* _INPUT_
(* ===== verification/File.v ===== *)
(** * Open files (file.c, and pipealloc of pipe.c)

    The table of open files with its lock, reference counts and offsets, over
    the file system with its log and over the pipes.  A pipe is a page from the
    page allocator; the free pages are a list, as Kalloc.v shows.  Bytes that
    go to or come from a caller's buffer are results and arguments. *)
From S2P Require Import Prelude Mmu Spinlock Strings Bytes BlockCache Log Store LogStore Fs Pipe.

Definition NFILE : nat := 100.
Definition LOGSIZE : Z := 10.

Inductive ftype := FD_NONE | FD_PIPE | FD_INODE.
#[export] Instance ftype_eq : EqDecision ftype.
Proof. solve_decision. Defined.

Record file := File {
  f_type : ftype;
  f_ref : Z;
  f_readable : bool;
  f_writable : bool;
  f_pipe : nat;
  f_ip : nat;
  f_off : Z
}.

Definition set_f_type (v : ftype) (f : file) : file :=
  File v (f_ref f) (f_readable f) (f_writable f) (f_pipe f) (f_ip f) (f_off f).
Definition set_f_ref (v : Z) (f : file) : file :=
  File (f_type f) v (f_readable f) (f_writable f) (f_pipe f) (f_ip f) (f_off f).
Definition set_f_off (v : Z) (f : file) : file :=
  File (f_type f) (f_ref f) (f_readable f) (f_writable f) (f_pipe f) (f_ip f) v.

(** [pwoken] are the calls of wakeup on pipes. *)
Record fstate (B : Type) := FState {
  fsys : fs (lst B);
  ftable : list file;
  pipes : gmap nat pipe;
  pages : list nat;
  pwoken : list (nat * pchan)
}.
Arguments FState {B}.
Arguments fsys {B}.
Arguments ftable {B}.
Arguments pipes {B}.
Arguments pages {B}.
Arguments pwoken {B}.

Section Files.
Context {B H : Type} `{BlockCache B H}.
Abbreviation K := (M (fstate B)).

Definition set_fsys (v : fs (lst B)) (s : fstate B) : fstate B := FState v (ftable s) (pipes s) (pages s) (pwoken s).
Definition set_ftable (v : list file) (s : fstate B) : fstate B := FState (fsys s) v (pipes s) (pages s) (pwoken s).
Definition set_pipes (v : gmap nat pipe) (s : fstate B) : fstate B := FState (fsys s) (ftable s) v (pages s) (pwoken s).
Definition set_pages (v : list nat) (s : fstate B) : fstate B := FState (fsys s) (ftable s) (pipes s) v (pwoken s).
Definition add_pwoken (p : nat) (v : list pchan) (s : fstate B) : fstate B :=
  FState (fsys s) (ftable s) (pipes s) (pages s) (pwoken s ++ ((p,.) <$> v)).

Definition onfs {A} (m : M (fs (lst B)) A) : K A := zoom fsys set_fsys m.
Definition begin_op : K unit := onfs (ons begin_trans).
Definition end_op : K unit := onfs (ons commit_trans).

(** The lock of the file table (lock 1). *)
Definition lock_ftable : K unit := onfs (zoom flks set_flks (acquire 1)).
Definition unlock_ftable : K unit := onfs (zoom flks set_flks (release 1)).

Definition get_file (f : nat) : K file := gets_opt (fun s => ftable s !! f).
Definition upd_file (f : nat) (g : file -> file) : K unit := modify (fun s => set_ftable (alter g f (ftable s)) s).

Definition filealloc : K (option nat) :=
  lock_ftable;;;
  t <~ gets ftable;;;
  match find_first (fun f => f_ref f =? 0) t with
  | Some f => upd_file f (set_f_ref 1);;; unlock_ftable;;; ret (Some f)
  | None => unlock_ftable;;; ret None
  end.

Definition filedup (f : nat) : K nat :=
  lock_ftable;;;
  x <~ get_file f;;;
  if f_ref x <? 1 then panic "filedup" else
  upd_file f (set_f_ref (f_ref x + 1));;;
  unlock_ftable;;;
  ret f.

(** ** The pipe behind a file *)

Definition get_pipe (p : nat) : K pipe := gets_opt (fun s => pipes s !! p).

(** pipeclose; the page goes back when both ends are closed. *)
Definition close_pipe (p : nat) (writable : bool) : K unit :=
  q <~ get_pipe p;;;
  let '(q', ws, free) := pipeclose writable q in
  modify (add_pwoken p ws);;;
  if free then modify (fun s => set_pages (p :: pages s) (set_pipes (delete p (pipes s)) s))
  else modify (fun s => set_pipes (<[p := q']> (pipes s)) s).

Definition read_pipe (killed : bool) (p : nat) (n : Z) : K (option (list Z)) :=
  q <~ get_pipe p;;;
  let '(q', ws, r) := piperead killed (Z.to_nat n) q in
  modify (fun s => add_pwoken p ws (set_pipes (<[p := q']> (pipes s)) s));;;
  match r with
  | RDone l => ret (Some l)
  | RFail => ret None
  | RSleep => fun s => Sched s
  end.

Definition write_pipe (killed : bool) (p : nat) (src : list Z) (n : Z) : K Z :=
  q <~ get_pipe p;;;
  let '(q', ws, r) := pipewrite killed src q in
  modify (fun s => add_pwoken p ws (set_pipes (<[p := q']> (pipes s)) s));;;
  match r with
  | WDone => ret n
  | WFail => ret (-1)
  | WSleep _ => fun s => Sched s
  end.

Definition fileclose (f : nat) : K unit :=
  lock_ftable;;;
  x <~ get_file f;;;
  if f_ref x <? 1 then panic "fileclose" else
  upd_file f (set_f_ref (f_ref x - 1));;;
  if 0 <? f_ref x - 1 then unlock_ftable else
  upd_file f (fun g => set_f_type FD_NONE (set_f_ref 0 g));;;
  unlock_ftable;;;
  match f_type x with
  | FD_PIPE => close_pipe (f_pipe x) (f_writable x)
  | FD_INODE => begin_op;;; onfs (iput (f_ip x));;; end_op
  | FD_NONE => ret tt
  end.

Definition filestat (f : nat) : K (option stat) :=
  x <~ get_file f;;;
  match f_type x with
  | FD_INODE =>
      onfs (ilock (f_ip x));;;
      st <~ onfs (stati (f_ip x));;;
      onfs (iunlock (f_ip x));;;
      ret (Some st)
  | _ => ret None
  end.

(** The device switch and proc->killed. *)
Variable devs : Z -> @devsw (lst B).
Variable killed : bool.

(** The bytes read; [None] for the result -1. *)
Definition fileread (f : nat) (n : Z) : K (option (list Z)) :=
  x <~ get_file f;;;
  if negb (f_readable x) then ret None else
  match f_type x with
  | FD_PIPE => read_pipe killed (f_pipe x) n
  | FD_INODE =>
      onfs (ilock (f_ip x));;;
      y <~ get_file f;;;
      r <~ onfs (readi devs (f_ip x) (f_off y) (u32 n));;;
      (match r with
       | Some l => when (0 <? length l)%nat (upd_file f (fun g => set_f_off (u32 (f_off g + Z.of_nat (length l))) g))
       | None => ret tt
       end);;;
      onfs (iunlock (f_ip x));;;
      ret r
  | FD_NONE => panic "fileread"
  end.

Definition maxwrite : Z := ((LOGSIZE - 1 - 1 - 2) / 2) * 512.

(** One round of the loop of [filewrite]: the bytes of one transaction. *)
Definition write_chunk (f : nat) (src : list Z) : K Z :=
  x <~ get_file f;;;
  begin_op;;;
  onfs (ilock (f_ip x));;;
  y <~ get_file f;;;
  r <~ onfs (writei devs (f_ip x) src (f_off y));;;
  when (0 <? r) (upd_file f (fun g => set_f_off (u32 (f_off g + r)) g));;;
  onfs (iunlock (f_ip x));;;
  end_op;;;
  ret r.

(** The value of [i] after the loop. *)
Fixpoint filewrite_loop (fuel : nat) (f : nat) (src : list Z) (i n : Z) : K Z :=
  match fuel with
  | O => hang
  | S fuel' =>
      if negb (i <? n) then ret i else
      let n1 := Z.min (n - i) maxwrite in
      r <~ write_chunk f (take (Z.to_nat n1) src);;;
      if r <? 0 then ret i else
      if negb (r =? n1) then panic "short filewrite" else
      filewrite_loop fuel' f (drop (Z.to_nat n1) src) (i + r) n
  end.

(** [src] are the [n] bytes at the caller's address, none for a negative [n]. *)
Definition filewrite (f : nat) (src : list Z) (n : Z) : K Z :=
  x <~ get_file f;;;
  if negb (f_writable x) then ret (-1) else
  match f_type x with
  | FD_PIPE => write_pipe killed (f_pipe x) src n
  | FD_INODE =>
      i <~ filewrite_loop (S (Z.to_nat n)) f src 0 n;;;
      ret (if i =? n then n else -1)
  | FD_NONE => panic "filewrite"
  end.

(** ** pipealloc *)

Definition close_opt (f : option nat) : K unit :=
  match f with Some f => fileclose f | None => ret tt end.

(** The read and the write end.  [junk] is what the page held. *)
Definition pipealloc (junk : list Z) : K (option (nat * nat)) :=
  f0 <~ filealloc;;;
  match f0 with
  | None => ret None
  | Some f0 =>
      f1 <~ filealloc;;;
      match f1 with
      | None => close_opt (Some f0);;; ret None
      | Some f1 =>
          l <~ gets pages;;;
          match l with
          | [] => close_opt (Some f0);;; close_opt (Some f1);;; ret None
          | p :: l' =>
              modify (fun s => set_pages l' (set_pipes (<[p := pipe_init junk]> (pipes s)) s));;;
              upd_file f0 (fun f => File FD_PIPE (f_ref f) true false p (f_ip f) (f_off f));;;
              upd_file f1 (fun f => File FD_PIPE (f_ref f) false true p (f_ip f) (f_off f));;;
              ret (Some (f0, f1))
          end
      end
  end.
End Files.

* _EXERCISE_
Which lines in the material above include the string "over"? Pull them out.

* _ANSWER TO THE PROBLEM_
    The table of open files with its lock, reference counts and offsets, over
    the file system with its log and over the pipes.  A pipe is a page from the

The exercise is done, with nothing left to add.